→ **Directions for this task**:
Return the data below exactly, but only from the line containing "run (ensure r)" through the line containing "Proof. intros H. run_step", with both of those lines included.
_ _ _
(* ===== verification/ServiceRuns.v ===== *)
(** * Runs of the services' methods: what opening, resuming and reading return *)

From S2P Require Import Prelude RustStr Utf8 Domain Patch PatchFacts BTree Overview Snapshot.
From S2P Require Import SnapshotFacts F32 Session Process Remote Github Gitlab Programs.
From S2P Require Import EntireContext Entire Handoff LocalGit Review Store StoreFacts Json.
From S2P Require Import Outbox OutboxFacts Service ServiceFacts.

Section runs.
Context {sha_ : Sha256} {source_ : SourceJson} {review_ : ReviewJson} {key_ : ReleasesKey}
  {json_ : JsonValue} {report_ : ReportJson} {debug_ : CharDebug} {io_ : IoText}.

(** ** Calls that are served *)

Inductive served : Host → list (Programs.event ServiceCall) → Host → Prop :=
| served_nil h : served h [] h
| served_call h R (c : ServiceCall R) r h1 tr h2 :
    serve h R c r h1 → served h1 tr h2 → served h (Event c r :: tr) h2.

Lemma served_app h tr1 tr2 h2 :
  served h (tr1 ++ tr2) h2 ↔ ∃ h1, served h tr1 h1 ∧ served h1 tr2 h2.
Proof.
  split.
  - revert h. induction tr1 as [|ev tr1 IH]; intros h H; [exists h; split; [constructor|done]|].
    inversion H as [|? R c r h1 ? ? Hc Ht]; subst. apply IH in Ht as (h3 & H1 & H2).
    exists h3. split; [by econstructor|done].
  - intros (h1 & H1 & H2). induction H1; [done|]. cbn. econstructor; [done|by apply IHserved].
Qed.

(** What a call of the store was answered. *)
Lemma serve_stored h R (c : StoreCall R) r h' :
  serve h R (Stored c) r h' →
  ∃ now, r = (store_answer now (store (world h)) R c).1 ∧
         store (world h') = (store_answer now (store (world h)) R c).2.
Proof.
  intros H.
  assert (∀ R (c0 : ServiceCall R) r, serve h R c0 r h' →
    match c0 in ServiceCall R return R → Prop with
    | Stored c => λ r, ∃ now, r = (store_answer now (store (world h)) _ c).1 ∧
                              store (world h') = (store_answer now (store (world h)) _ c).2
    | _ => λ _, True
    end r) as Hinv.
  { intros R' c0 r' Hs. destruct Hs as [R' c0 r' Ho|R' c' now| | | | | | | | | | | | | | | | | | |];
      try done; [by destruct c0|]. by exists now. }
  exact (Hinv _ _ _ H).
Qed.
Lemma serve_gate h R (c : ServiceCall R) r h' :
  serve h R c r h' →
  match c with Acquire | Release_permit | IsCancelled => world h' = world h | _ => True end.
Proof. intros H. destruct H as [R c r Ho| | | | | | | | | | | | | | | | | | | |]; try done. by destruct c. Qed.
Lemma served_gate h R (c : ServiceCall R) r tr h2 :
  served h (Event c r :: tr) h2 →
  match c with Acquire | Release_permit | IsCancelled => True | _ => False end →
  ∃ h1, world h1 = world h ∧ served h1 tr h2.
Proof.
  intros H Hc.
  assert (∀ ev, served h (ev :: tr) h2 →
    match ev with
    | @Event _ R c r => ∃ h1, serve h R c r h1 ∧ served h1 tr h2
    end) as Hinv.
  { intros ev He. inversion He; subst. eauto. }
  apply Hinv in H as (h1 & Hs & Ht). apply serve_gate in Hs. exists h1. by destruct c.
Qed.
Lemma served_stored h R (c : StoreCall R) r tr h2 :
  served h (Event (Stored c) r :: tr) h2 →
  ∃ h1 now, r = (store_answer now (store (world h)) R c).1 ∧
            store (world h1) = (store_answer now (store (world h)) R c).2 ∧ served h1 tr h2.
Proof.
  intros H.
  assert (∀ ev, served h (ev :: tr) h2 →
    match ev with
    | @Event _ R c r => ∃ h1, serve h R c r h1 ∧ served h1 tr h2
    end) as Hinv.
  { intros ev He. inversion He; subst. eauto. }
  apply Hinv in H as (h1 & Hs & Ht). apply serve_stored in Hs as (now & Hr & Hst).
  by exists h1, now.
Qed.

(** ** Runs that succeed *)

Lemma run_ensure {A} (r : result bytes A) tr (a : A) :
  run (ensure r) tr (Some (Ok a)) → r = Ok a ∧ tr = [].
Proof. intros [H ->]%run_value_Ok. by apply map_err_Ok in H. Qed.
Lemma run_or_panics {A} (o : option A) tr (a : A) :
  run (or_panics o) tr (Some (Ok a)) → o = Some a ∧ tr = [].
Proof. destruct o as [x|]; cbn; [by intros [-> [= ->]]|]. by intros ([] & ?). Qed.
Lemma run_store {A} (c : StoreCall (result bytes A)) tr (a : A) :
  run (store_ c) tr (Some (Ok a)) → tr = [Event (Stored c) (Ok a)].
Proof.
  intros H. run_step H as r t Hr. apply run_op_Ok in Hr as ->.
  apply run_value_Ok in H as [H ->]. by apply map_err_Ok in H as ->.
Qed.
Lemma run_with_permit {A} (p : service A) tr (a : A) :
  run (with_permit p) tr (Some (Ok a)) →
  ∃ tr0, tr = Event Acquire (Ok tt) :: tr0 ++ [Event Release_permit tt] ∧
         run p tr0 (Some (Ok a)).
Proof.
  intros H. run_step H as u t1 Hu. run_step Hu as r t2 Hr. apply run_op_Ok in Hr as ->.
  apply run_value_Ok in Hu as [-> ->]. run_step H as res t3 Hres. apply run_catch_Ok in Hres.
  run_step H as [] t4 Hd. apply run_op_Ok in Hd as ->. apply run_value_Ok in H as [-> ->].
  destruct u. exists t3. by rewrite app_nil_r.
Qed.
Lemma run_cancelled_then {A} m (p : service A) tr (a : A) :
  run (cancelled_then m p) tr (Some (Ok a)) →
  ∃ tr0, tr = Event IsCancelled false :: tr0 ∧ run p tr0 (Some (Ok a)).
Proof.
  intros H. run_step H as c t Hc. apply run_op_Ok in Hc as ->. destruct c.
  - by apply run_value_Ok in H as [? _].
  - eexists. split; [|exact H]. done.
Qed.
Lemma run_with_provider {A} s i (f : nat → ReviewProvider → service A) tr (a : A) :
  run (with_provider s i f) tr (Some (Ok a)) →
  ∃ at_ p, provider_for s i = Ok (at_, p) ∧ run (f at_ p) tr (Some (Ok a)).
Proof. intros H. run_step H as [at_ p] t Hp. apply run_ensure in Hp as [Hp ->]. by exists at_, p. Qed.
_ _ _
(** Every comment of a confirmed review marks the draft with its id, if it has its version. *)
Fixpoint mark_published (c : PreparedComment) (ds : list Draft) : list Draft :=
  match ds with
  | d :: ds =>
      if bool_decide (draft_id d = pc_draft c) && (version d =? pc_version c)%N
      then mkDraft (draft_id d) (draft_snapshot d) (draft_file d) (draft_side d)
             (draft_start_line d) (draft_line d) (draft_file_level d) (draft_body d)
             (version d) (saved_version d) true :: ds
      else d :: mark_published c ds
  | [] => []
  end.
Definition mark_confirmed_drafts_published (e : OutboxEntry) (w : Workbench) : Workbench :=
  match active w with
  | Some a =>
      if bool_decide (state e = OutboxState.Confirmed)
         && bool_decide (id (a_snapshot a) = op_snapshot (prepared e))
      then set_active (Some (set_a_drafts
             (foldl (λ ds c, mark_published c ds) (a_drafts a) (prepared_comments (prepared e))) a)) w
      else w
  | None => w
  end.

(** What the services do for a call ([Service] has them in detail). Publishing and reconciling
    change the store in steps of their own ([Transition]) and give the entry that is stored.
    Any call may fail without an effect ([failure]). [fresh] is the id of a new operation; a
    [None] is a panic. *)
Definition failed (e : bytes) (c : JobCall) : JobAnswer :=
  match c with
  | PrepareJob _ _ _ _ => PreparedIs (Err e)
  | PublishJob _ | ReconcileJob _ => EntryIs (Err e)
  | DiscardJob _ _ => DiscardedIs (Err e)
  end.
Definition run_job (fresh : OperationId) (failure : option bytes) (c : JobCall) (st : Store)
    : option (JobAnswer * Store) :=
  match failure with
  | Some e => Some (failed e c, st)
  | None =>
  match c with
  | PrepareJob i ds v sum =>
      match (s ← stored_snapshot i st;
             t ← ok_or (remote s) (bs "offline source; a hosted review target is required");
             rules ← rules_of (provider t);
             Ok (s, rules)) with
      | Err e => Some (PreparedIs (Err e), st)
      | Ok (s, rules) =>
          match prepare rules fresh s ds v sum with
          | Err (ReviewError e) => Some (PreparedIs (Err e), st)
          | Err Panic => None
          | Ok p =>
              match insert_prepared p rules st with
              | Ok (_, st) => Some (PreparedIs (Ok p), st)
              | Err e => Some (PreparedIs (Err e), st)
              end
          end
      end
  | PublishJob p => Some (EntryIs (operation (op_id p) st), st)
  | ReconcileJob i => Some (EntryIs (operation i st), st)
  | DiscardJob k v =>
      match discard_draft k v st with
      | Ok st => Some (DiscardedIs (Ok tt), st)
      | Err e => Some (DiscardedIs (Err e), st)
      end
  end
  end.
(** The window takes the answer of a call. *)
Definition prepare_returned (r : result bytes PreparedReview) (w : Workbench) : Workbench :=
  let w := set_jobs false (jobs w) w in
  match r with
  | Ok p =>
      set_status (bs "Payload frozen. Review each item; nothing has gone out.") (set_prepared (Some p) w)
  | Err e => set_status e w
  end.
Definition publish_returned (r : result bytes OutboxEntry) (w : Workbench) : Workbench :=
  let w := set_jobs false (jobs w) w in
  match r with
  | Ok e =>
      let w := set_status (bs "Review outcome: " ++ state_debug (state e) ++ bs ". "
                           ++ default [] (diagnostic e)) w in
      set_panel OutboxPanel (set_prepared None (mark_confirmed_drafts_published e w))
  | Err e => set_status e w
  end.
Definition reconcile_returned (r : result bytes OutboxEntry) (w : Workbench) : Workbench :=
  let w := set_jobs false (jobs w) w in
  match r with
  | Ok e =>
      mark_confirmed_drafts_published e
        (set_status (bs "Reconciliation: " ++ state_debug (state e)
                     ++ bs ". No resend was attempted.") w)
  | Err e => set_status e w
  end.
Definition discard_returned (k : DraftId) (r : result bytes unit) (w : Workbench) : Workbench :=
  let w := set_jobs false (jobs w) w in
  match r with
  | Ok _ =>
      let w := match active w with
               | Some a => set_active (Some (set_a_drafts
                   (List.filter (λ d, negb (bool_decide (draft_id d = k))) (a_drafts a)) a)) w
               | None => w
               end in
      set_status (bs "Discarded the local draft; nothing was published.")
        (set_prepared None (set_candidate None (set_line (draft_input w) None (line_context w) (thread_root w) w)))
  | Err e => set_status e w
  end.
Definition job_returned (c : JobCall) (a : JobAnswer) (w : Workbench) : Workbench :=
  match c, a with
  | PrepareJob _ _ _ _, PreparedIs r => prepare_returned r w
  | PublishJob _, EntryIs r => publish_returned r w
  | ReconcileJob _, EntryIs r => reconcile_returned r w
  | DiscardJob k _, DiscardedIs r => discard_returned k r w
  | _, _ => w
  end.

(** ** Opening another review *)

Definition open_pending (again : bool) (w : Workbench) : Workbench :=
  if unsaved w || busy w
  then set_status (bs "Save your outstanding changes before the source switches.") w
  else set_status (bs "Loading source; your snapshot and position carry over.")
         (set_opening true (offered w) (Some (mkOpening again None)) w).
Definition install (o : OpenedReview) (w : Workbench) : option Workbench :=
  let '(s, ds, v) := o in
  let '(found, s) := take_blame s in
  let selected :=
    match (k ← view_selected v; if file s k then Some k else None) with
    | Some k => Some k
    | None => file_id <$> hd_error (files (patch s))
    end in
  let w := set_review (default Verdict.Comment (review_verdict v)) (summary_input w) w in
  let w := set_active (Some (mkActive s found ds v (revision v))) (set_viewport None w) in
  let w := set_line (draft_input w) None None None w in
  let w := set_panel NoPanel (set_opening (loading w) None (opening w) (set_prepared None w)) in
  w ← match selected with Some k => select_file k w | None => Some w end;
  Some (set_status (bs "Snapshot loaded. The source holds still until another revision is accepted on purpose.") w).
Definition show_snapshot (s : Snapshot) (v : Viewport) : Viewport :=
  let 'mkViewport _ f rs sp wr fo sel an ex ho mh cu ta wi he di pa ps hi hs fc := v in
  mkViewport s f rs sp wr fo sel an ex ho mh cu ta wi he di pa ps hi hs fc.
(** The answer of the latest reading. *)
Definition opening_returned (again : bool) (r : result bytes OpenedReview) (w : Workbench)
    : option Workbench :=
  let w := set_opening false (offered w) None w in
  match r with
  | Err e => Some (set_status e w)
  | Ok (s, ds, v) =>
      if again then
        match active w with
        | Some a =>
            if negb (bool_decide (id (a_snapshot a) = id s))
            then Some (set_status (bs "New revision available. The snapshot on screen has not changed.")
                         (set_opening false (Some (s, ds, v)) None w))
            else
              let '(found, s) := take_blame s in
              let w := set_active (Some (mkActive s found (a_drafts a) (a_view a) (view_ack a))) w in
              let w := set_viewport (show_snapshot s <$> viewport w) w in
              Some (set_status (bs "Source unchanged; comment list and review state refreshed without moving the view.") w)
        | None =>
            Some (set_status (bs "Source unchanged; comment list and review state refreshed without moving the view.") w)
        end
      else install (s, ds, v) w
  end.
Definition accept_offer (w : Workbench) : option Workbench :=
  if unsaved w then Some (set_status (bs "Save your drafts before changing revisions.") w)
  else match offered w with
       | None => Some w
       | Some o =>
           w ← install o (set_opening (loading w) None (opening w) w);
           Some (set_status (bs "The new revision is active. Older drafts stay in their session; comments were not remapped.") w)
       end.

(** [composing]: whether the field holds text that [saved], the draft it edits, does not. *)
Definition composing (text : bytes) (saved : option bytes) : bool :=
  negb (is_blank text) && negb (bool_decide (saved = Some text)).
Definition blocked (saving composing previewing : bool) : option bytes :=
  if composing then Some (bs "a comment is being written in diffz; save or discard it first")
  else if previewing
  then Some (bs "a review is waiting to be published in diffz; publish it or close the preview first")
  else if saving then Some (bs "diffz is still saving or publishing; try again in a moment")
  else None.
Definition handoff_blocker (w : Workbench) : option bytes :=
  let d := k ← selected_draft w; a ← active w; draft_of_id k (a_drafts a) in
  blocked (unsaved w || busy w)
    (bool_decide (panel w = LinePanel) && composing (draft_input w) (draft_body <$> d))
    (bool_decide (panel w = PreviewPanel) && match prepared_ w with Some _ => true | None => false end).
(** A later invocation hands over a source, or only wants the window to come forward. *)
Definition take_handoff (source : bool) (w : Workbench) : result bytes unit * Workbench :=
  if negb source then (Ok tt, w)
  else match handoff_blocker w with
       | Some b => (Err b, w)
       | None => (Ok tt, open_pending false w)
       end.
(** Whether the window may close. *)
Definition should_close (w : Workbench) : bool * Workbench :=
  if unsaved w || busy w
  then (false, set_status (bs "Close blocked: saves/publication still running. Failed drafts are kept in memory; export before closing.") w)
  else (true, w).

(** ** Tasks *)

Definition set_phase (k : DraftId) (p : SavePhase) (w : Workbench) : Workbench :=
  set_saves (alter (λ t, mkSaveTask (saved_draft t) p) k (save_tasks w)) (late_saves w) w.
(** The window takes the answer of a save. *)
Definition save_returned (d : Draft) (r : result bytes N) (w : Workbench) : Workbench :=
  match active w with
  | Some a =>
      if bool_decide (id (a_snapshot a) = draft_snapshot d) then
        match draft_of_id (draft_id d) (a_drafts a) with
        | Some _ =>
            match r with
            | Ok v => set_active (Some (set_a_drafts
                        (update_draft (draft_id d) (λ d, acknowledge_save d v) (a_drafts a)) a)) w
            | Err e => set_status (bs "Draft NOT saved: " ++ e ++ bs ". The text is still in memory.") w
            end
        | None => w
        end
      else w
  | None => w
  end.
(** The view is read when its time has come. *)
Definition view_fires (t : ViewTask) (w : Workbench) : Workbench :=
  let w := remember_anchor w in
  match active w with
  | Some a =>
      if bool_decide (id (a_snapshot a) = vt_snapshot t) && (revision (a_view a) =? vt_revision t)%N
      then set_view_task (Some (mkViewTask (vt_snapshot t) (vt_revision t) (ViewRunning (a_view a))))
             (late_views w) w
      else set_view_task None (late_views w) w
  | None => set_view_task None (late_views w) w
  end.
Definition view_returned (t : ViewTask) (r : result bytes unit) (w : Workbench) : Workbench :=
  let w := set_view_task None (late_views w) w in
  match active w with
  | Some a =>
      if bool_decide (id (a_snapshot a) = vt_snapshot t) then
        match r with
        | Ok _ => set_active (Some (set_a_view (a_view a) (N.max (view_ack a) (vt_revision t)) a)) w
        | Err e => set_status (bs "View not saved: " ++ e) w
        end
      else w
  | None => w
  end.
_ _ _
→ **Result of the exercise**:
  run (ensure r) tr (Some (Ok a)) → r = Ok a ∧ tr = [].
Proof. intros [H ->]%run_value_Ok. by apply map_err_Ok in H. Qed.
Lemma run_or_panics {A} (o : option A) tr (a : A) :
  run (or_panics o) tr (Some (Ok a)) → o = Some a ∧ tr = [].
Proof. destruct o as [x|]; cbn; [by intros [-> [= ->]]|]. by intros ([] & ?). Qed.
Lemma run_store {A} (c : StoreCall (result bytes A)) tr (a : A) :
  run (store_ c) tr (Some (Ok a)) → tr = [Event (Stored c) (Ok a)].
Proof.
  intros H. run_step H as r t Hr. apply run_op_Ok in Hr as ->.
  apply run_value_Ok in H as [H ->]. by apply map_err_Ok in H as ->.
Qed.
Lemma run_with_permit {A} (p : service A) tr (a : A) :
  run (with_permit p) tr (Some (Ok a)) →
  ∃ tr0, tr = Event Acquire (Ok tt) :: tr0 ++ [Event Release_permit tt] ∧
         run p tr0 (Some (Ok a)).
Proof.
  intros H. run_step H as u t1 Hu. run_step Hu as r t2 Hr. apply run_op_Ok in Hr as ->.
  apply run_value_Ok in Hu as [-> ->]. run_step H as res t3 Hres. apply run_catch_Ok in Hres.
  run_step H as [] t4 Hd. apply run_op_Ok in Hd as ->. apply run_value_Ok in H as [-> ->].
  destruct u. exists t3. by rewrite app_nil_r.
Qed.
Lemma run_cancelled_then {A} m (p : service A) tr (a : A) :
  run (cancelled_then m p) tr (Some (Ok a)) →
  ∃ tr0, tr = Event IsCancelled false :: tr0 ∧ run p tr0 (Some (Ok a)).
Proof.
  intros H. run_step H as c t Hc. apply run_op_Ok in Hc as ->. destruct c.
  - by apply run_value_Ok in H as [? _].
  - eexists. split; [|exact H]. done.
Qed.
Lemma run_with_provider {A} s i (f : nat → ReviewProvider → service A) tr (a : A) :
  run (with_provider s i f) tr (Some (Ok a)) →
  ∃ at_ p, provider_for s i = Ok (at_, p) ∧ run (f at_ p) tr (Some (Ok a)).
Proof. intros H. run_step H as [at_ p] t Hp. apply run_ensure in Hp as [Hp ->]. by exists at_, p. Qed.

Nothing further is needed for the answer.